We Queenagers aren't done we're just getting started...

The Queenager: Eleanor's Letter (January 8th 2024)

But that means conquering the fear of trying something new whether that's learning to swim (like Thelma below) or starting a new business or career

Dear Queenagers

I woke up to the most beautiful Sun-day morning– blue sky, sun streaming through the window. Up at the pond where I swim nearly every day (yup even when it is 3 Degrees brr) the water was lit up with light and a flock of tiny blue-tits were swinging and singing in the branches of a silver birch as I changed. Sunny days are always good for twitching, the green parakeets were screeching, their bright plumage iridescent against the dark bark of the trees. The cormorant was sunning his wings on a big orange buoy and as I swam out over the lake I found myself whistling: “Keep on the sunny side of life”.  It’s a good maxim and even more important in the pond where the sun on my face warms not just my cheeks but my very being,  I close my eyes and feel the light fill my head. After, I shivered back into many layers of thermals (those birds got quite the view as I pile on three jumpers while the rest of me is naked to the elements). I walked briskly up a few hills, swigging hot tea to warm up!

And now here I am – and yes that first paragraph IS relevant to my newsletter today. When I was a newspaper executive this would be the time of year when we’d trumpet endless New Year New You diets and exercise regimes – just pick up any magazine in January and you can’t move for impossible (useless) diets and celebs boasting about their 5am fitness challenges. But the only way to find a physical challenge you’ll stick with is to do something you love: going to the pond every day energises me. I love the community there, I usually see a friend or make a new one, I watch the birds; and I find that returning to the same spot everyday I am struck by the minutiae of difference, familiarity breeds not contempt but an eye for what is new that day. It tunes me in and tunes out the noise and the nonsense.

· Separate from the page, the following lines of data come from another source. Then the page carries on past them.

(* ===== verification/PrettyTheory.v ===== *)
(** * What is printed is read back

    Expressions of operators are printed on one line, with the parentheses
    that the parser needs and no others: the lexer and the parser give them
    back.  What is not read back is at the end: a prefix operator in a left
    operand, operators that types do not keep apart, quotes in strings,
    accumulators. *)

From Stdlib Require Import ZArith Lia String Ascii List SpecFloat.
From stdpp Require Import base tactics list strings.
From S2P Require Import Prelude.
From S2P Require Import Ordered.
From S2P Require Import Strings.
From S2P Require Import Labels.
From S2P Require Import Syntax.
From S2P Require Import Types.
From S2P Require Import Net.
From S2P Require Import Literals.
From S2P Require Import Nom.
From S2P Require Import Ast.
From S2P Require Import FnHeaders.
From S2P Require Import Expressions.
From S2P Require Import Interpret.
From S2P Require Import TypeCheck.
From S2P Require Import Lexer.
From S2P Require Import Parser.
From S2P Require Import Unparse.
From S2P Require Import Operators.
From S2P Require Import LexerTheory.
From S2P Require Import LexerText.
From S2P Require Import ControlLiterals.
From S2P Require Import Pretty.

Local Open Scope string_scope.
Local Open Scope list_scope.

(** ** Layout *)

Lemma layout_one_line i flat d s : Doc.layout i flat d s -> Doc.one_line d = true -> s = Doc.flatten d.
Proof.
  induction 1; simpl; intros Hd; try done; auto. apply andb_true_iff in Hd as [Hd1 Hd2]. by rewrite IHlayout1, IHlayout2.
Qed.
(** A document without lines has one text, whatever the width. *)
Lemma render_one_line `{RendererLaws} w d : Doc.one_line d = true -> render w d = Doc.flatten d.
Proof. intros Hd. by apply (layout_one_line 0 false); [apply render_layout|]. Qed.

(** In a group everything is one line, and every document has a layout. *)
Lemma layout_flatten d : forall i, Doc.layout i true d (Doc.flatten d).
Proof. induction d; intros i; simpl; constructor; auto. Qed.
Lemma layout_flat_unique i d s : Doc.layout i true d s -> s = Doc.flatten d.
Proof.
  remember true as flat. induction 1; simpl; try done; auto. by rewrite IHlayout1, IHlayout2.
Qed.

(** ** Expressions of operators *)

Section operators.
Context `{TBuiltin FlatTyp} `{RendererLaws} `{Texts}.
Notation DPExpr := (Expr FlatLiteral).
Notation at0 e := (mkLocExpr Loc.dummy e).
Lemma cp_items_outcome h (c : dict) st :
  (Exists unknown_entry c ∧ cp_items h c st = Raise "KeyError") ∨
  (Forall (λ kv, ¬ unknown_entry kv) c ∧ ∃ st', cp_items h c st = Ok st').
Proof.
  revert st. induction c as [|[b n] c IH]; intros st.
  - right. split; [constructor|]. by exists st.
  - cbn [cp_items]. destruct (Z.gtb_spec n 0) as [Hn|Hn].
    + destruct (getitem b BUILDINGS) as [cfg|e] eqn:Hb; simpl.
      * apply getitem_Ok_elem_of, catalog_entry_name in Hb.
        destruct (IH (cp_instances h (time cfg) (earning cfg) (Z.to_nat n) st))
          as [[Hex Hrun]|[Hall Hrun]].
        -- left. split; [by right|done].
        -- right. split; [|done]. constructor; [|done].
           intros [_ Hnot]. by apply Hnot.
      * apply getitem_Raise in Hb as [-> Hb]. left. split; [|done].
        left. split; simpl; [lia|done].
    + destruct (IH st) as [[Hex Hrun]|[Hall Hrun]].
      * left. split; [by right|done].
      * right. split; [|done]. constructor; [|done].
        intros [Hpos _]. simpl in Hpos. lia.
Qed.

Lemma unknown_entry_exclusive (c : dict) :
  Exists unknown_entry c → Forall (λ kv, ¬ unknown_entry kv) c → False.
Proof.
  intros (kv & Hin & Hbad)%Exists_exists Hall.
  rewrite Forall_forall in Hall. by apply (Hall kv).
Qed.

(** X5: both evaluators fail exactly when some entry has a positive count
    for a name that is not in the catalog, and then with [KeyError];
    otherwise they return. *)
Theorem evaluators_raise_iff_unknown_entry (h : Z) (c : dict) :
  (validate_solution h c = Raise "KeyError" ↔ Exists unknown_entry c) ∧
  ((∃ r, validate_solution h c = Ok r) ↔
   Forall (λ kv, ¬ unknown_entry kv) c) ∧
  (calculate_profit h c = Raise "KeyError" ↔ Exists unknown_entry c) ∧
  ((∃ p, calculate_profit h c = Ok p) ↔
   Forall (λ kv, ¬ unknown_entry kv) c).
Proof.
  unfold validate_solution, calculate_profit. rewrite vs_items_cp.
  destruct (cp_items_outcome h c (0, 0)) as [[Hex ->]|[Hall [[p t] ->]]];
    simpl.
  - pose proof (unknown_entry_exclusive c Hex) as Hno.
    repeat split; try done; try (by intros [? ?]); intros H; by destruct Hno.
  - pose proof (λ Hex, unknown_entry_exclusive c Hex Hall) as Hno.
    repeat split; try done; try (intros H; by destruct (Hno H)); eauto.
Qed.

Lemma cp_items_positive_entries h (c : dict) st :
  cp_items h c st = cp_items h (filter (λ kv : string * Z, 0 < kv.2) c) st.
Proof.
  revert st. induction c as [|[b n] c IH]; intros st; [done|].
  rewrite filter_cons. cbn [cp_items snd].
  destruct (Z.gtb_spec n 0) as [Hn|Hn].
  - rewrite decide_True by done. cbn [cp_items].
    replace (n >? 0) with true by lia.
    destruct (getitem b BUILDINGS); simpl; [apply IH|done].
  - rewrite decide_False by lia. apply IH.
Qed.

(** X6: entries whose count is zero or negative have no effect on either
    evaluator, whatever their name: dropping them from the dict changes
    neither the result nor the failure. *)
Theorem evaluators_ignore_nonpositive_entries (h : Z) (c : dict) :
  validate_solution h c =
    validate_solution h (filter (λ kv : string * Z, 0 < kv.2) c) ∧
  calculate_profit h c =
    calculate_profit h (filter (λ kv : string * Z, 0 < kv.2) c).
Proof.
  unfold validate_solution, calculate_profit. rewrite !vs_items_cp.
  by rewrite <- cp_items_positive_entries.
Qed.

Lemma simulate_order_Ok_names h order t q :
  simulate_order h order t = Ok q → Forall (λ b, b ∈ BUILDINGS.*1) order.
Proof.
  revert t q. induction order as [|b order IH]; intros t q; simpl.
  - constructor.
  - destruct (getitem b BUILDINGS) as [cfg|e] eqn:Hb; simpl; [|done].
    destruct (simulate_order h order _) as [r|e] eqn:Hr; simpl; [|done].
    intros _. constructor; [|by eapply IH].
    by apply getitem_Ok_elem_of, catalog_entry_name in Hb.
Qed.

Today on Noon – the website that is the Home of the Queenager, this newsletter is my weekly missive to our Noon community – we publish a wonderful article by Thelma Mensah. Thelma is a woman of colour who like many others never learnt to swim as a child. Now 51 she has a daughter who loves the water – but Thelma could never go in with her… until now. We were messing around talking about the Noon retreats we run (where we do yoga, swim in an amazing lake in the middle of an ancient forest and then do a Noon Circle you can sign up for the March one here). I wanted Thelma to come – she said she couldn’t swim. So we came up with a challenge: she would get swimming lessons (thanks to David Lloyd gyms for the lessons), we’d get her prescription goggles (thank you Vision Express, one of the reasons she didn’t swim was because she is very short-sighted and couldn’t see), she found a special larger swimming hat (getting her hair wet was another reason not to take the plunge) and she would come and swim with me in the lake in Wasing. And so it came to pass that Thelma learnt to swim, at 50 – something she never thought she would do. Not just in Ghana either or in an indoor pool where it is warm, but outside in the British cold, in a muddy lake!

I love Thelma’s story because it is proof that we are never too old and it is never too late to become the women we’d like to be. In fact, as I have found myself, sometimes setting ourselves a big new challenge, pushing the envelope on what we think we can do at 50 plus, is in itself revivifying. After all if Thelma can conquer her fears and swim, and I can reinvent myself as an entrepreneur after a lifetime as a journalist – then what could you  do?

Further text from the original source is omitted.